Аббат устремил на капельмейстера острый взгляд, словно хотел пронизать все его «я», затем торжественно спросил:
— С кем говоришь ты, сын мой Иоганнес?
Но Крейслер ужо пробудился от своих грез; ему пришло в голову, что аббат, если он был извещен о всем случившемся в Зигхартсгофе, должен знать также и о дальнейшем ходе событий, и что было бы хорошо побольше узнать об этом.
— Я, ваше высокопреподобие, — ответил он аббату, лукаво улыбаясь, — говорю, как вы слышали, не с кем иным, как с Raja torpedo, которая непрошено вмешивается в нашу разумную беседу и хочет сбить меня с толку еще больше, чем вы. Но я вижу по всему, что кое-кто считает меня таким же большим дураком, как блаженной памяти придворного портретиста Леонгарда Этлингера, намеревавшегося не только писать высокую персону, которой, естественно, не было до него дела, но и полюбить ее, и притом совсем так, как Ганс свою Грету.
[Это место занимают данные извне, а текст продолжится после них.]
Definition start_helper (i : Z) (spec : Spec) (port_hint : Z) : SM string :=
  let hostname := c_host c +:+ ":" +:+ py_str port_hint in
  _ ← ask (start_process ops hostname spec);
  _ ← mark (EvStart i);
  msg ← ask (first_message ops i);
  match msg with
  | HFailed => _ ← mark (EvStop i); _ ← mark (EvJoin i 10); raise SOther
  | HReady seg => _ ← wait_mounted 50 seg; mret seg
  end.

Fixpoint start_helpers (i port : Z) (specs : list Spec) : SM (list string) :=
  match specs with
  | [] => mret []
  | spec :: specs =>
      seg ← start_helper i spec (port + i * 100);
      segs ← start_helpers (i + 1) port specs;
      mret (seg :: segs)
  end.

(** [s0.set(); s1.set(); p0.join(t); p1.join(t)] *)
Definition stop_all (t : Z) : SM unit :=
  _ ← mark (EvStop 0); _ ← mark (EvStop 1); _ ← mark (EvJoin 0 t); mark (EvJoin 1 t).
Definition close_client : SM unit := _ ← mark EvClose; ask (close ops).
Definition fail_with (code : Z) : SM Z := _ ← stop_all 5; _ ← close_client; mret code.

Definition of_kvcm {A} (r : result kexn A) : result sexn A := match r with Ok a => Ok a | Raise x => Raise (SKvcm x) end.

(** Keys with a replica on one of the targets, and all keys. *)
Definition hit_on (placement : dict string (list string)) (targets : list string) : Z * Z :=
  (zlen (filter (fun kv => existsb (fun e => bool_decide (e ∈ targets)) kv.2 = true) placement), zlen placement).

(** The key computer and the backend of a script; its directory answers [synth] to
    everyone. *)
Context {BH : Type} (hash_block_tokens : option BH -> list Z -> BH) (block_hash_to_str : BH -> string) (up : upstream_keys) (seed_ok : bool).
Definition key_computer : KeyComputer := mkKeyComputer (c_model_name c) (c_block_size c) (c_tp c) (Some (c_tp c)) 1.
Definition plan_keys_for (ids : list Z) : result kexn (list string) :=
  keys_for_tokens hash_block_tokens block_hash_to_str up seed_ok key_computer ids.
Definition backend_config (admin : bool) (synth : list string) : Config :=
  mkConfig plan_keys_for key_computer [(strip (c_target c), synth)] admin 4 10000.

(** The two helpers of a script, then what it does with them. *)
Definition with_helpers (fuel : nat) (tag : string) (first_port : Z)
    (session : string -> list Z -> Z -> list string -> SM Z) : SM (option Z) :=
  uid ← ask (new_uid ops);
  let base := tag +:+ uid +:+ "- " in
  match grow fuel base base with
  | None => mret None
  | Some (prompt, ids) =>
      if c_block_size c =? 0 then raise SOther
      else
        let n_full := zlen ids / c_block_size c in
        if n_full <? 1 then mret (Some 2)
        else
          specs ← lift (synth_specs (c_synth_want c));
          now ← ask (clock ops);
          synth ← start_helpers 0 (first_port + now mod 10000) specs;
          code ← session prompt ids n_full synth;
          mret (Some code)
  end.
End shared.

(** ** Copy and event: [e14_mooncake_smoke.py] *)

Section e14.
Context {W : Type} (ops : SmokeOps W) (c : Conf) (event_port : Z) (encode : string -> list Z).
Context `{Digest} {BH EH : Type} (hash_block_tokens : option BH -> list Z -> BH) (block_hash_to_str : BH -> string)
  (up : upstream_keys) (seed_ok : bool).
Context (convert : BH -> EH) (make_publisher : string -> result kexn (option Z)) (ab : TaskHandle -> option kexn).
Abbreviation SM := (M (Smoke W) sexn).

(** What the store and the admin port answer to one [query_task], and the state of the
    backend it meets. *)
Record PollInput : Type := mkPollInput {
  pi_now : Z;
  pi_handle : TaskHandle;
  pi_meanwhile : Backend -> Backend;
  pi_resps : result kexn (list QueryResp);
  pi_rows : result kexn (dict string AdminRow);
  pi_backend : Backend }.

(** The same for one round of waiting, with the milliseconds each call takes; a check
    of the room takes one more than [ri_room_took]. *)
Record RoundInput : Type := mkRoundInput {
  ri_slot : Admission;
  ri_layout : result kexn (dict string (list ReplicaRow));
  ri_query : result kexn (Z * Z);
  ri_room_took : N;
  ri_sleep_cancelled : bool;
  ri_oversleep : N;
  ri_gate : gate_end;
  ri_gate_took : N;
  ri_copy : copy_end;
  ri_copy_took : N;
  ri_polls : nat -> PollInput;
  ri_polls_took : nat -> N;
  ri_poll_cancelled : nat -> bool;
  ri_flow_took : N }.

(** And for the whole prefetch, with the number of its [create_copy_task] calls. *)
Record PrefetchInput : Type := mkPrefetchInput {
  pf_state : Run.RunState (EH := EH);
  pf_present : result kexn bool;
  pf_rounds : nat -> RoundInput;
  pf_wall : Z;
  pf_cut : bool;
  pf_copies : Z }.

Definition poll_of (cf : Config) (x : PollInput) : poll :=
  (query_task cf (pi_now x) (pi_handle x) (pi_meanwhile x) (pi_resps x) (pi_rows x) (pi_backend x)).2.
Definition round_of (cf : Config) (p : Prefix) (target : string) (r : RoundInput) : round :=
  mkRound (check_segment_room cf p target (ri_slot r) (ri_layout r) (ri_query r)).2 (1 + Z.of_N (ri_room_took r)) (ri_sleep_cancelled r)
    (Z.of_N (ri_oversleep r)) (ri_gate r) (Z.of_N (ri_gate_took r)) (ri_copy r) (Z.of_N (ri_copy_took r)) (fun j => poll_of cf (ri_polls r j))
    (fun j => Z.of_N (ri_polls_took r j)) (ri_poll_cancelled r) (Z.of_N (ri_flow_took r)).

Definition poll_ms : Z := 500.
Definition timeout_ms : Z := 180000.
Definition run_once (cf : Config) (p : Prefix) (i : PrefetchInput) : result kexn bool :=
  (Run.run_prefetch hash_block_tokens convert make_publisher ab poll_ms 1 (Z.to_nat (timeout_ms + 1)) None (pf_present i)
     (fun k => round_of cf p (c_target c) (pf_rounds i k)) timeout_ms (pf_wall i) (pf_cut i) seed_ok p (c_target c) (pf_state i)).2.

(** [ev.get(k)] *)
Definition text_is (k v : string) (d : dict string json) : bool :=
  match dget k d with Some (JStr s) => bool_decide (s = v) | _ => false end.

(** [len(x or [])] *)
Fixpoint zero_literal (s : string) : bool :=
  match s with
  | EmptyString => true
  | String a s => if bool_decide (a = "e"%char) || bool_decide (a = "E"%char) then true
                  else (bool_decide (a = "0"%char) || bool_decide (a = "."%char) || bool_decide (a = "-"%char)) && zero_literal s
  end.
Definition len_or_empty (v : option json) : result sexn Z :=
  match v with
  | None | Some JNull | Some (JBool false) => Ok 0
  | Some (JInt z) => if z =? 0 then Ok 0 else Raise STypeError
  | Some (JFloat s) => if zero_literal s then Ok 0 else Raise STypeError
  | Some (JBool true) => Raise STypeError
  | Some (JStr s) => Ok (Z.of_nat (String.length s))
  | Some (JArr l) => Ok (zlen l)
  | Some (JObj d) => Ok (zlen d)
  end.

(** The first event of the batch, and whether it is the one expected. *)
Definition first_event (obj : json) : result sexn json :=
  match obj with
  | JArr l => match l !! 1%nat with
              | Some (JArr (e :: _)) => Ok e
              | _ => Raise SOther
              end
  | _ => Ok obj
  end.
Definition event_ok (n_full : Z) (obj : json) : result sexn bool :=
  ev ← first_event obj;
  match ev with
  | JObj d =>
      n ← len_or_empty (dget "block_hashes" d);
      Ok (text_is "type" "BlockStored" d && text_is "medium" "CPU" d && text_is "kv_cache_spec_kind" "full_attention" d && (n =? n_full))
  | _ => Raise SOther
  end.

(** After the event socket is open, a failure also shuts the publisher down. *)
Definition fail_events (code : Z) : SM Z := _ ← mark EvEventsDown; fail_with ops code.

Context (prefetch : W -> W * PrefetchInput).

(** From the connection to the verdict; [cf] is the backend's configuration. *)
Definition e14_session (cf : Config) (prompt : string) (ids : list Z) (n_full : Z) (synth : list string) : SM Z :=
  _ ← ask (connect ops (c_host c +:+ ":" +:+ py_str (c_coord_port c)) (c_master c));
  _ ← mark EvConnect;
  plan_keys ← lift (of_kvcm (plan_keys_for c hash_block_tokens block_hash_to_str up seed_ok ids));
  pre ← note EvPresent (is_exist ops plan_keys);
  if existsb id pre then fail_with ops 10 else
  _ ← ask (warm ops (c_warm_url c) (c_served c) prompt);
  _ ← mark EvWarm;
  exist ← note EvPresent (is_exist ops plan_keys);
  if negb (forallb id exist) then fail_with ops 9 else
  place0 ← note EvPlaced (replica_endpoints ops plan_keys);
  if 0 <? (hit_on place0 synth).1 then fail_with ops 6 else
  _ ← ask (new_ledger ops (c_ledger c));
  _ ← ask (subscribe ops (c_target c) event_port);
  _ ← mark EvSubscribe;
  let p := mkPrefix (c_model_name c) ids in
  input ← ask (fun w => let '(w, i) := prefetch w in (w, Ok i));
  match run_once cf p input with
  | Raise KCancelled => raise (SKvcm KCancelled)
  | Raise _ => fail_events 3
  | Ok false => raise SOther            (* out of fuel *)
  | Ok true =>
      _ ← mark (EvRan (pf_copies input));
      if pf_copies input <? 1 then fail_events 7 else
      place1 ← note EvPlaced (replica_endpoints ops plan_keys);
      let '(hit1, n1) := hit_on place1 synth in
      if hit1 <? n1 then fail_events 8 else
      got ← try_catch (a ← ask (receive ops); mret (Some a)) (fun x => match x with SAgain => mret None | _ => raise x end);
      match got with
      | None => fail_events 4
      | Some obj =>
          _ ← mark (EvGot obj);
          ok ← lift (event_ok n_full obj);
          _ ← mark EvEventsDown;
          _ ← stop_all 10;
          _ ← try_catch (close_client ops) (fun _ => mret tt);
          mret (if (ok : bool) then 0 else 5)
      end
  end.
(** [ss] runs without a time limit: it never times out. *)
Definition listen_ports_by_pid : res (dict Z (list Z)) :=
  match ss_out h with
  | SsMissing => proc_listen_ports
  | SsOut out => Ok (ss_loop (splitlines out) [])
  | SsTimeout => Raise TOther
  end.

Definition probe_local (pidfile : string) : res (list row) :=
  match pid_file h pidfile with
  | None => Raise (TProbe PROBE_MISSING)
  | Some text =>
      let root := strip text in
      if bool_decide (root = EmptyString) then Raise (TProbe PROBE_MISSING)
      else match py_int 10 root with
           | None => Raise (TProbe PROBE_MISSING)
           | Some root_pid =>
               alive ← process_alive root_pid;
               if negb alive then Raise (TProbe PROBE_STALE)
               else tree ← process_tree root_pid;
                    ports_by_pid ← listen_ports_by_pid;
                    Ok (probe_rows h tree ports_by_pid)
           end
  end.

(** The remote shell, too, runs without a time limit. *)
Definition probe_ssh : res (list row) :=
  match remote with
  | SshRaises | SshTimeout => Raise TOther
  | SshExit rc out => if negb (rc =? 0) then Raise (TProbe rc) else read_rows (splitlines out)
  end.

(** [http url]: the body, [None] when the request raises. *)
Context (http : string -> option string).

Definition fetch_segments (admin : string) : res (list string) :=
  match http (admin +:+ "/get_all_segments") with
  | None => Raise TResolve
  | Some body =>
      match strip_names (splitlines body) with
      | [] => Raise TResolve
      | segs => Ok segs
      end
  end.

Record ResolveArgs : Type := mkResolveArgs {
  r_role : string; r_tp : Z; r_target_ip : string; r_master : string; r_admin : string; r_admin_port : Z;
  r_pidfile : string; r_ssh : string; r_logdir : string }.

(** The directory [logs] beside the checkout. *)
Context (checkout_logs : string).

Definition admin_url (a : ResolveArgs) : string :=
  if truth (r_admin a) then r_admin a
  else "http://" +:+ default (r_master a) (before_last ":" (r_master a)) +:+ ":" +:+ py_str (r_admin_port a).

Definition pidfile_of (a : ResolveArgs) : res string :=
  if truth (r_pidfile a) then Ok (r_pidfile a)
  else if truth (r_ssh a) then Raise TResolve
  else Ok (path_join (or_else (r_logdir a) checkout_logs) ("worker_" +:+ r_role a +:+ ".pid")).
Definition client_main (fuel : nat) (a : ClientArgs) : DM bool :=
  try_catch
    (_ ← bind_npu (ca_visible a) (ca_ports a);
     _ ← setup_store (d_store ops) (ca_hostname a) (ca_master a) (ca_segment_size a) (ca_segment_size a * 2) (ca_protocol a) (ca_device_name a);
     _ ← ready_put ops (mkInfo (ca_hostname a) true);
     stopped ← wait_stop fuel;
     if negb stopped then mret false else (_ ← close (d_store ops); mret true))
    (fun x => if bool_decide (x = PSystemExit) then raise x else (_ ← ready_put ops (mkInfo (ca_hostname a) false); mret true)).

(** ** The command line *)

Context (getenv : string -> option string).
Definition env_or (name dflt : string) : string := default dflt (getenv name).

Record Args : Type := mkArgs {
  g_master : string;
  g_protocol : string;
  g_device_name : string;
  g_segment_size : Z;
  g_source : string;
  g_target : string;
  g_coord : string;
  g_source_device : string;
  g_target_device : string;
  g_coord_device : string;
  g_payload_bytes : Z;
  g_key : string }.

Abbreviation option_ := (@opt Empty_set).
Definition text_option (name dest dflt : string) : option_ := mkOpt name dest StoreStr (VStr dflt) false None.
Definition demo_options (ip : string) : list option_ :=
  [mkOpt "-h" "help" Help VNone false None; mkOpt "--help" "help" Help VNone false None;
   text_option "--master" "master" (env_or "MC_MASTER_ADDRESS" "127.0.0.1:50088");
   text_option "--protocol" "protocol" (env_or "MOONCAKE_PROTOCOL" "tcp");
   text_option "--device-name" "device_name" (env_or "MOONCAKE_DEVICE" "");
   mkOpt "--segment-size" "segment_size" StoreInt (VInt (16 * 1024 * 1024)) false None;
   text_option "--source-segment" "source_segment" (env_or "SOURCE_SEGMENT" (ip +:+ ":10001"));
   text_option "--target-segment" "target_segment" (env_or "TARGET_SEGMENT" (ip +:+ ":10002"));
   text_option "--coord-hostname" "coord_hostname" (env_or "COORD_HOSTNAME" (ip +:+ ":12001"));
   text_option "--source-device" "source_device" (env_or "SOURCE_DEVICE" "");
   text_option "--target-device" "target_device" (env_or "TARGET_DEVICE" "");
   text_option "--coord-device" "coord_device" (env_or "COORD_DEVICE" "");
   mkOpt "--payload-bytes" "payload_bytes" StoreInt (VInt (2 * 1024 * 1024)) false None;
   text_option "--key" "key" ""].

Definition text_of (d : @Namespace Empty_set) (k : string) : string := match dget k d with Some (VStr s) => s | _ => EmptyString end.
Definition number_of (d : @Namespace Empty_set) (k : string) : Z := match dget k d with Some (VInt z) => z | _ => 0 end.
Definition args_of (d : @Namespace Empty_set) : Args :=
  mkArgs (text_of d "master") (text_of d "protocol") (text_of d "device_name") (number_of d "segment_size") (text_of d "source_segment")
    (text_of d "target_segment") (text_of d "coord_hostname") (text_of d "source_device") (text_of d "target_device") (text_of d "coord_device")
    (number_of d "payload_bytes") (text_of d "key").

(** ** The demonstration *)

Definition with_port (master : string) : string := if lacks ":" master then master +:+ ":50088" else master.

(** Device and port range of a process. *)
Definition npu_of (a : Args) (device device_env device_default ports_env ports_default : string) : option string * option string :=
  if bool_decide (g_protocol a = "ascend")
  then (Some (or_else device (env_or device_env device_default)), Some (env_or ports_env ports_default))
  else (if truth device then Some device else None, None).

Definition join_both (source target : string) (t : Z) : DM unit := _ ← join ops source t; join ops target t.
Definition stop_and_fail (source target : string) : DM (option (list string)) :=
  _ ← stop_set ops; _ ← join_both source target 5; mret None.

(** The two reports; [None]: the demonstration ends with status 1. *)
Fixpoint await_ready (n : nat) (source target : string) (ready : list string) : DM (option (list string)) :=
  match n with
  | O => mret (Some ready)
  | S n =>
      info ← ready_get ops;
      match info with
      | None => stop_and_fail source target
      | Some i => if negb (in_ok i) then stop_and_fail source target else await_ready n source target (ready ++ [in_hostname i])
      end
  end.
О боже, да разве у меня хоть раз недостало почтительности, когда я брал прекраснейшие аккорды, аккомпанируя гнусному верещанию? Заводил ли я разговоры о недостойных или вздорных материях, о любви и ненависти, когда их маленькое высокородное своенравие изволили чудно кривляться, увеселяясь всякими удивительными забавами, и морочить честных людей магнетическими видениями? Скажите, поступал ли я так когда-нибудь?
— Но однажды ты, Иоганнес, — прервал его аббат, — заговорил о любви артиста…
Крейслер пристально взглянул на аббата, сложил руки и воскликнул, воздев очи горе:
— О небо! Так значит — это?Высокочтимые господа, — продолжал он, и шутовская усмешка вновь появилась на его лице, а голос пресекся от внутренней скорби, — высокочтимые господа, разве вы никогда не слыхали, хотя бы на самых обыкновенных подмостках, как принц Гамлет говорит честному человеку по имени Гильденстерн: «Хоть вы и умеете меня расстроить, но не умеете на мне играть». Черт возьми! Ведь так произошло и со мною! Зачем подслушиваете вы доверчивого Крейслера, если гармония любви, заключенная в его груди, только режет вам уши? О Юлия!